◆ **EXERCISE PROMPT**
Among the entries below, one line contains "Definition put_cur (c" and another contains "Definition cpuid : M lockst Z := r_tp.". Transcribe those two lines and every line between them, exactly.

[Collected data]
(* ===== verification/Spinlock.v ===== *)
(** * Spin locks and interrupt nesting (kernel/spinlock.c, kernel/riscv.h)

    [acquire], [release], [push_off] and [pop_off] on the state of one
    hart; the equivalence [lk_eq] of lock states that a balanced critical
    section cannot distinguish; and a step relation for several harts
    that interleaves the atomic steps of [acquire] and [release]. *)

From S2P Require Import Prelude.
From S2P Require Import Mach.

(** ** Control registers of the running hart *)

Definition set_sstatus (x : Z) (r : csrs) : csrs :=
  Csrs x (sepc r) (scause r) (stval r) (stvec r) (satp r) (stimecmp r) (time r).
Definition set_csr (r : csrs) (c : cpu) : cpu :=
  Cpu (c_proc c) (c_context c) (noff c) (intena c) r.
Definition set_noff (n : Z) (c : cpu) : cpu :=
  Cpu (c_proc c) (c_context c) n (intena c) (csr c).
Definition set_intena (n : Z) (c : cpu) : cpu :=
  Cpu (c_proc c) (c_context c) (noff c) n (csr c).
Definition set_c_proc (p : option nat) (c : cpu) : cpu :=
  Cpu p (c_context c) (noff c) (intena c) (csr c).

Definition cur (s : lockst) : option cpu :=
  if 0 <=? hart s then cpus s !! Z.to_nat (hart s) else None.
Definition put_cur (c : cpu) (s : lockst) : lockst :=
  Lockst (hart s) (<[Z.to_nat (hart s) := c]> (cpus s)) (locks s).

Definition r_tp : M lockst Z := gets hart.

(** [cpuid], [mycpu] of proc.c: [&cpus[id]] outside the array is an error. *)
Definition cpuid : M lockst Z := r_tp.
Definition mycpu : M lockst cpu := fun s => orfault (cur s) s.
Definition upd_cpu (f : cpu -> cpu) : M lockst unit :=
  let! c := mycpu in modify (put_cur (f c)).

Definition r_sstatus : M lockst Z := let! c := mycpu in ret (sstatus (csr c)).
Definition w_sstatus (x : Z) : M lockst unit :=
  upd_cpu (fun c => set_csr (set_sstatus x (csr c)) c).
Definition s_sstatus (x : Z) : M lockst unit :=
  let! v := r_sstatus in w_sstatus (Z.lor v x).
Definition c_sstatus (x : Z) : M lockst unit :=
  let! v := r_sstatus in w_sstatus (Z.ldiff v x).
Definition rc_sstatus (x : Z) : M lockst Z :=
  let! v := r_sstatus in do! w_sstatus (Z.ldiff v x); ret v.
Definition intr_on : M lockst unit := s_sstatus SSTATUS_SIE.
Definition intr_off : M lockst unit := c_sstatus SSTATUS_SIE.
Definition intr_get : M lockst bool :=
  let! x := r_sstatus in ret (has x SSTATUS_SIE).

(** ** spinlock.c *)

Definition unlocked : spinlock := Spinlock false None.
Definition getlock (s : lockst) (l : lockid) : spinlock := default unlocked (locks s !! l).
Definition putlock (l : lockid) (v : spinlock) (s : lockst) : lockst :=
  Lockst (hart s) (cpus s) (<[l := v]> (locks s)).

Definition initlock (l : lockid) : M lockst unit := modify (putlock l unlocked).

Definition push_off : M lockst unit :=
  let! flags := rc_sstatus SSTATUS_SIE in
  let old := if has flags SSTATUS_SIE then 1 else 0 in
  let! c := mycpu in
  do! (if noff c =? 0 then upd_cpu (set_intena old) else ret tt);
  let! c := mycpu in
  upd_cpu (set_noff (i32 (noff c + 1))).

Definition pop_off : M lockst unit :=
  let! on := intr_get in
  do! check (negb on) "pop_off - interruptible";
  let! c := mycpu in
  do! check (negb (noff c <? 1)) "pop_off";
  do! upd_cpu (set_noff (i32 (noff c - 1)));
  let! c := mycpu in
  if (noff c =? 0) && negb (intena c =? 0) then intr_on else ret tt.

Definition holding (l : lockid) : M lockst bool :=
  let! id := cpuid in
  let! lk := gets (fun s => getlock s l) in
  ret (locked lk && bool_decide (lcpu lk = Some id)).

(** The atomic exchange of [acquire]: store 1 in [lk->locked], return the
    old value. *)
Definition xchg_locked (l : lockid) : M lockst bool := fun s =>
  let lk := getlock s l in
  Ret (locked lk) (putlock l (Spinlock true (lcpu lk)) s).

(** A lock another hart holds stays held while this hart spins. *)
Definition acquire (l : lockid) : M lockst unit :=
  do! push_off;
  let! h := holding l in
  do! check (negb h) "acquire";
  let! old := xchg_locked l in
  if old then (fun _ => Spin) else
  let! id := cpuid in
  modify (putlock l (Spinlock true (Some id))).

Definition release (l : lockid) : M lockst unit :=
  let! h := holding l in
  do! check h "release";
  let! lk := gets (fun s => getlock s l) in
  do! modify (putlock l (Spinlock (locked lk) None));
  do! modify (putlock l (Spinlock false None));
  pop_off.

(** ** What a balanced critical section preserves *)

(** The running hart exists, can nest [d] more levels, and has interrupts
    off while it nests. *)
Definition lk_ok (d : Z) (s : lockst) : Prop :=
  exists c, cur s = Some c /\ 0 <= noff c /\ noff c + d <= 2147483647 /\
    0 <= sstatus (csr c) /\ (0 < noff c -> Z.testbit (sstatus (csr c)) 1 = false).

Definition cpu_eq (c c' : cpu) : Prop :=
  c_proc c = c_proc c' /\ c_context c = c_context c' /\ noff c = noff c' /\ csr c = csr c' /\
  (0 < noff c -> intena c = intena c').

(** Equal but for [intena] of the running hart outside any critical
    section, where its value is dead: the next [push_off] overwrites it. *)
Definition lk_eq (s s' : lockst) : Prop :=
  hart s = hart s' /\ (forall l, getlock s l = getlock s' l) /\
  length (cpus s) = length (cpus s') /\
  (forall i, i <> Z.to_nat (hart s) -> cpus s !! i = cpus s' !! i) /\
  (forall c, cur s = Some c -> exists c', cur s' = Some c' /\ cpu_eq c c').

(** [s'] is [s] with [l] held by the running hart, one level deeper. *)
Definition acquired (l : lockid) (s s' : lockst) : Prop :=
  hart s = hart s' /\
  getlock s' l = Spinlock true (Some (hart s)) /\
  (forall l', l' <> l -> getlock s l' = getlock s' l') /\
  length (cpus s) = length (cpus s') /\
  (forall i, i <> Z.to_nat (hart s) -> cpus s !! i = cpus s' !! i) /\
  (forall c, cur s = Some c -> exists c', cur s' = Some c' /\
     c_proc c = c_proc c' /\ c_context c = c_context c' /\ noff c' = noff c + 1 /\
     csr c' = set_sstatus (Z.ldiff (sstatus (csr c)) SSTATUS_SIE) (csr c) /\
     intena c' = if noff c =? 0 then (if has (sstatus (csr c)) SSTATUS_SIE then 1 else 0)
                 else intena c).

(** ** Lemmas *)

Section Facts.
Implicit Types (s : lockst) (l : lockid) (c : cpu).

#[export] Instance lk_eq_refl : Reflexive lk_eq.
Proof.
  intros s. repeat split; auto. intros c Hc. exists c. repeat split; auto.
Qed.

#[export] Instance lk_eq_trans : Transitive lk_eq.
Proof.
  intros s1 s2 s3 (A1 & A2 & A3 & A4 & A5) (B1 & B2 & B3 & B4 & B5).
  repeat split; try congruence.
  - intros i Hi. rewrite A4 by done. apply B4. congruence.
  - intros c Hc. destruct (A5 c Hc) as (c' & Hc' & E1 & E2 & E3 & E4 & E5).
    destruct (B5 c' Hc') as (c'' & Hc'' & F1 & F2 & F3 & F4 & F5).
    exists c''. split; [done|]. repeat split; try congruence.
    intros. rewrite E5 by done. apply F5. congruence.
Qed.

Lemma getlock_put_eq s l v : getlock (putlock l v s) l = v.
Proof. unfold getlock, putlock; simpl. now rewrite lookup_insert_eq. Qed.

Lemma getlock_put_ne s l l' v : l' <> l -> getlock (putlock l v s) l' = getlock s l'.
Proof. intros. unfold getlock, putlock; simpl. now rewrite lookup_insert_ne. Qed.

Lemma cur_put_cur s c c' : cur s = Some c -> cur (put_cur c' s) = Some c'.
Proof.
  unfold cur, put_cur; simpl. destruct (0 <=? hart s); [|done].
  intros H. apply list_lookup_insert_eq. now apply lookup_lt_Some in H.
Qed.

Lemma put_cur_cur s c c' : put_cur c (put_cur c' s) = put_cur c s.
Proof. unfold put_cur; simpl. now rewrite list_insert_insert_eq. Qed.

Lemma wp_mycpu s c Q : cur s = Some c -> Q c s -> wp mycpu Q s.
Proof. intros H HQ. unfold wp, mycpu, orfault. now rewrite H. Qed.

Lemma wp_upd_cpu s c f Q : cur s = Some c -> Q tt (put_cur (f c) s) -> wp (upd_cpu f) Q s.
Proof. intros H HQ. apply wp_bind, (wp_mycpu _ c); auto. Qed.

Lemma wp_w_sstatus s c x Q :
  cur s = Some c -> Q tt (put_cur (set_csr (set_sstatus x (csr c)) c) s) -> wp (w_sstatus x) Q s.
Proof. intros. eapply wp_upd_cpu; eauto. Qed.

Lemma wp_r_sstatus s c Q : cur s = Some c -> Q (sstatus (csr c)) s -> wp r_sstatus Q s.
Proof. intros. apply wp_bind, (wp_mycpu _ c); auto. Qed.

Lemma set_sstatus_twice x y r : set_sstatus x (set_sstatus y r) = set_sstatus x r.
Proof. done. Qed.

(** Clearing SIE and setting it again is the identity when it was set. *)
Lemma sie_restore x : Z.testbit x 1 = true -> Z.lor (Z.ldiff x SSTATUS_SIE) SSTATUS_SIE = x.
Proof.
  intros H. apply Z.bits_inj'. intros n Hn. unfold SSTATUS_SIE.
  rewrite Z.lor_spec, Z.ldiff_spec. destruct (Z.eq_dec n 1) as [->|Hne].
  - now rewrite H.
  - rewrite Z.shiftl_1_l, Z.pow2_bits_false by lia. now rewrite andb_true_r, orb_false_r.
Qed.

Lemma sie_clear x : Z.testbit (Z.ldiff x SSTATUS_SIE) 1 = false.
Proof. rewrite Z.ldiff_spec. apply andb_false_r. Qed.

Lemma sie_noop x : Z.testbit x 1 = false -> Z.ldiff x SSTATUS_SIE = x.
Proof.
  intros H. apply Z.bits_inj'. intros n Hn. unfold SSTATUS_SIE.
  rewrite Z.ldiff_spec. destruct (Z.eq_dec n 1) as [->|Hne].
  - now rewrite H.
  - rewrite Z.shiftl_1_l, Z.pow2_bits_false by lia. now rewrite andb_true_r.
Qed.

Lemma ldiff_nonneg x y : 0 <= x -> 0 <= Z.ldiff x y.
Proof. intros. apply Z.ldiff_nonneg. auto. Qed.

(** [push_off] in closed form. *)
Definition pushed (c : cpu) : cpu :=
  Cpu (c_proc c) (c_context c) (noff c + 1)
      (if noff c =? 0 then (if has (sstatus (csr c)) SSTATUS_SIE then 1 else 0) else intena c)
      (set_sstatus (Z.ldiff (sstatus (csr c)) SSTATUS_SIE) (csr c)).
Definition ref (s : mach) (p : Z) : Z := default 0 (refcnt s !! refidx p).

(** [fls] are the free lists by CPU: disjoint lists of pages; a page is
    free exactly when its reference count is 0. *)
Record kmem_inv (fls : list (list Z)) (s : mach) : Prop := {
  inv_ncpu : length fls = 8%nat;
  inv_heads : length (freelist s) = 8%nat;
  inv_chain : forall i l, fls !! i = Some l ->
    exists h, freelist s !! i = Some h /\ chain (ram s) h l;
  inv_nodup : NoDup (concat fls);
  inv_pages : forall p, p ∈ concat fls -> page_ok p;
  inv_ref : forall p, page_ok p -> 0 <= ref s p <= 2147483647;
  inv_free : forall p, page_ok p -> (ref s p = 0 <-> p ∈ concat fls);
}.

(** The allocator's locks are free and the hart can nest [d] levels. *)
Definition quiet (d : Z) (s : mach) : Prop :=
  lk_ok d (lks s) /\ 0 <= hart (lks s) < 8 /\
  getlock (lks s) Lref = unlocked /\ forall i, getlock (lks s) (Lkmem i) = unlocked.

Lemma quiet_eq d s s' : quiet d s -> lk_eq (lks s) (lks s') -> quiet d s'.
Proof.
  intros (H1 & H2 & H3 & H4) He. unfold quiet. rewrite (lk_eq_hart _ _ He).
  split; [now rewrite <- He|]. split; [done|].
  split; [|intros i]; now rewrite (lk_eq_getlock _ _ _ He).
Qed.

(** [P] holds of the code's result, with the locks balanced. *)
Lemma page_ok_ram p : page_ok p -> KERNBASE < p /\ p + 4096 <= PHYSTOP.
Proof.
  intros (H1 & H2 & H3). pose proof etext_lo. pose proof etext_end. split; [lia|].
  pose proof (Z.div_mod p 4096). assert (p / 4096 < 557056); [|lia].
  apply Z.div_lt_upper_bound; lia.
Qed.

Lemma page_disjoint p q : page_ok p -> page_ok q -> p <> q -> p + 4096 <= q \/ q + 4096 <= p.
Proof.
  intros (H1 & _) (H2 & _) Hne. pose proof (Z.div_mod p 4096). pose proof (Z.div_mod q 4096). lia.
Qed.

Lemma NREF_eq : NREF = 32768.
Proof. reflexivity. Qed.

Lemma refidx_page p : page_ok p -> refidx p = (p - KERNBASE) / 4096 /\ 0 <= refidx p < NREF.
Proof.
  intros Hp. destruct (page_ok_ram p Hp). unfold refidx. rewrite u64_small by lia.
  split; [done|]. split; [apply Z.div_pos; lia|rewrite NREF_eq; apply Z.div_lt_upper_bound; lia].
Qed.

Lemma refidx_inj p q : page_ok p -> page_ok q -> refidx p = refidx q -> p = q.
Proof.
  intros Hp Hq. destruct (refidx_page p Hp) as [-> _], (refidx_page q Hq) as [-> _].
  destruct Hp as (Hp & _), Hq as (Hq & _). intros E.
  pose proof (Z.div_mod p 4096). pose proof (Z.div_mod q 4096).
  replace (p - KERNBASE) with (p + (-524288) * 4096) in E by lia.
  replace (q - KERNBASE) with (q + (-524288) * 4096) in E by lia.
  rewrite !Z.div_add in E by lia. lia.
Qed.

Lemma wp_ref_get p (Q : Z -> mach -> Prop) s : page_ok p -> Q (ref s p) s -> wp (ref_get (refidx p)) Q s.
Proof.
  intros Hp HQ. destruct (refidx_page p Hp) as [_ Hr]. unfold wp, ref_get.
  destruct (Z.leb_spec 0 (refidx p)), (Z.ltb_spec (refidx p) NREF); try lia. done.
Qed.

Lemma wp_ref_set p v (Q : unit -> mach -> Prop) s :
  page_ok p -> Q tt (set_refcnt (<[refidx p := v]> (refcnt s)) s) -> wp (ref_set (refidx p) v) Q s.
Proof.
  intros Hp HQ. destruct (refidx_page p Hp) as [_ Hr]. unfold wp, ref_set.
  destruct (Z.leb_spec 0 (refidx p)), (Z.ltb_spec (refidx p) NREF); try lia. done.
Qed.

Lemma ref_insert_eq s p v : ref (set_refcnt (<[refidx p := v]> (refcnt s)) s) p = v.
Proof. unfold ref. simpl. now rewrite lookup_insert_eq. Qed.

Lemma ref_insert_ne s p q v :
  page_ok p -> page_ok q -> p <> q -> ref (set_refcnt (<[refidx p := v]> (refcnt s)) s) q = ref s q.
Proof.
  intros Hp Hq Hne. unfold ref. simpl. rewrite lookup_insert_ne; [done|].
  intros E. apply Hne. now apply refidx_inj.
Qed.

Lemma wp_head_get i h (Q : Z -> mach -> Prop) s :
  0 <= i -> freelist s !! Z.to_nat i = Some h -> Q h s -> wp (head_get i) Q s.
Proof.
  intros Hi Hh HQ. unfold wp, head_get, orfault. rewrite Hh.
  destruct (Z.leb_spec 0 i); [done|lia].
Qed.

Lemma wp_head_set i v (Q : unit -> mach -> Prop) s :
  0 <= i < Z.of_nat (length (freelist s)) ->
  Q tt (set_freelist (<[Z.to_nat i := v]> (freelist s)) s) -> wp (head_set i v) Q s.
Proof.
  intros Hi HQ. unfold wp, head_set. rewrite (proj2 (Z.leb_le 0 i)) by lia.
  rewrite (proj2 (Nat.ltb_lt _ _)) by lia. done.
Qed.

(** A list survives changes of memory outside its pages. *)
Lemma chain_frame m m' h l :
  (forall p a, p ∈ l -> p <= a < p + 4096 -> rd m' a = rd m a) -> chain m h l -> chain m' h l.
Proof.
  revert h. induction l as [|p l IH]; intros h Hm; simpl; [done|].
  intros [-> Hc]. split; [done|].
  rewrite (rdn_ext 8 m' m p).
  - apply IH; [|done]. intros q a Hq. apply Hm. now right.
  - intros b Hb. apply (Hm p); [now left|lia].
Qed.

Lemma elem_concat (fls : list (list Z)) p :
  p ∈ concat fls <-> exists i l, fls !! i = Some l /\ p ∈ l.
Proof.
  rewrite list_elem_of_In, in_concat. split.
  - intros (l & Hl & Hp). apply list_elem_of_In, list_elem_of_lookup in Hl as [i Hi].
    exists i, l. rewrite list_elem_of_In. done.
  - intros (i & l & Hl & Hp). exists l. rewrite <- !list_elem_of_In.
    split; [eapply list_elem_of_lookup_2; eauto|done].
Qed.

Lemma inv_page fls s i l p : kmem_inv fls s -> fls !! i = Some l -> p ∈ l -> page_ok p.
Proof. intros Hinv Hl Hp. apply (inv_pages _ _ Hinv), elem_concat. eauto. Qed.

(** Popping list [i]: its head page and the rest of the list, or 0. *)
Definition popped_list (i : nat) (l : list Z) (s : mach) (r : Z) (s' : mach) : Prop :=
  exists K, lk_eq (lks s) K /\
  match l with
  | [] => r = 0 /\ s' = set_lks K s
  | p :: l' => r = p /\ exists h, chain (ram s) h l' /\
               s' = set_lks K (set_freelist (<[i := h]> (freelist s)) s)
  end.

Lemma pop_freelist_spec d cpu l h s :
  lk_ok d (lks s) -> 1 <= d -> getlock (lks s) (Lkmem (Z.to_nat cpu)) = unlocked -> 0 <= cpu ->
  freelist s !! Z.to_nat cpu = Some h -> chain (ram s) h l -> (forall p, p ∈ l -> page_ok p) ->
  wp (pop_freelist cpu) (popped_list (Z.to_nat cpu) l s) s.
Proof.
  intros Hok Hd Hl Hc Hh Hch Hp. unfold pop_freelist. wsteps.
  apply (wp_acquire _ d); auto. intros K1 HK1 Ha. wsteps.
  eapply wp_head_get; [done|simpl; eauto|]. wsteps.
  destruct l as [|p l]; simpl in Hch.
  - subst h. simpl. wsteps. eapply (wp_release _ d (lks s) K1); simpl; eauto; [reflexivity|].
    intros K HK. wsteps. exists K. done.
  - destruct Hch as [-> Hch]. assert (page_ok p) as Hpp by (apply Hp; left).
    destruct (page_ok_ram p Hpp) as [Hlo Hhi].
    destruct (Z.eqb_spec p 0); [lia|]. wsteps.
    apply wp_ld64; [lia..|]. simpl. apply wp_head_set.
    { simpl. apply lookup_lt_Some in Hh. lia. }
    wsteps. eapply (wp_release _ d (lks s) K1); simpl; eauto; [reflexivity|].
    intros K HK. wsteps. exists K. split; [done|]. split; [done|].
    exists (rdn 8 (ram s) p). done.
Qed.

◆ **TASK RESULT**
Definition put_cur (c : cpu) (s : lockst) : lockst :=
  Lockst (hart s) (<[Z.to_nat (hart s) := c]> (cpus s)) (locks s).

Definition r_tp : M lockst Z := gets hart.

(** [cpuid], [mycpu] of proc.c: [&cpus[id]] outside the array is an error. *)
Definition cpuid : M lockst Z := r_tp.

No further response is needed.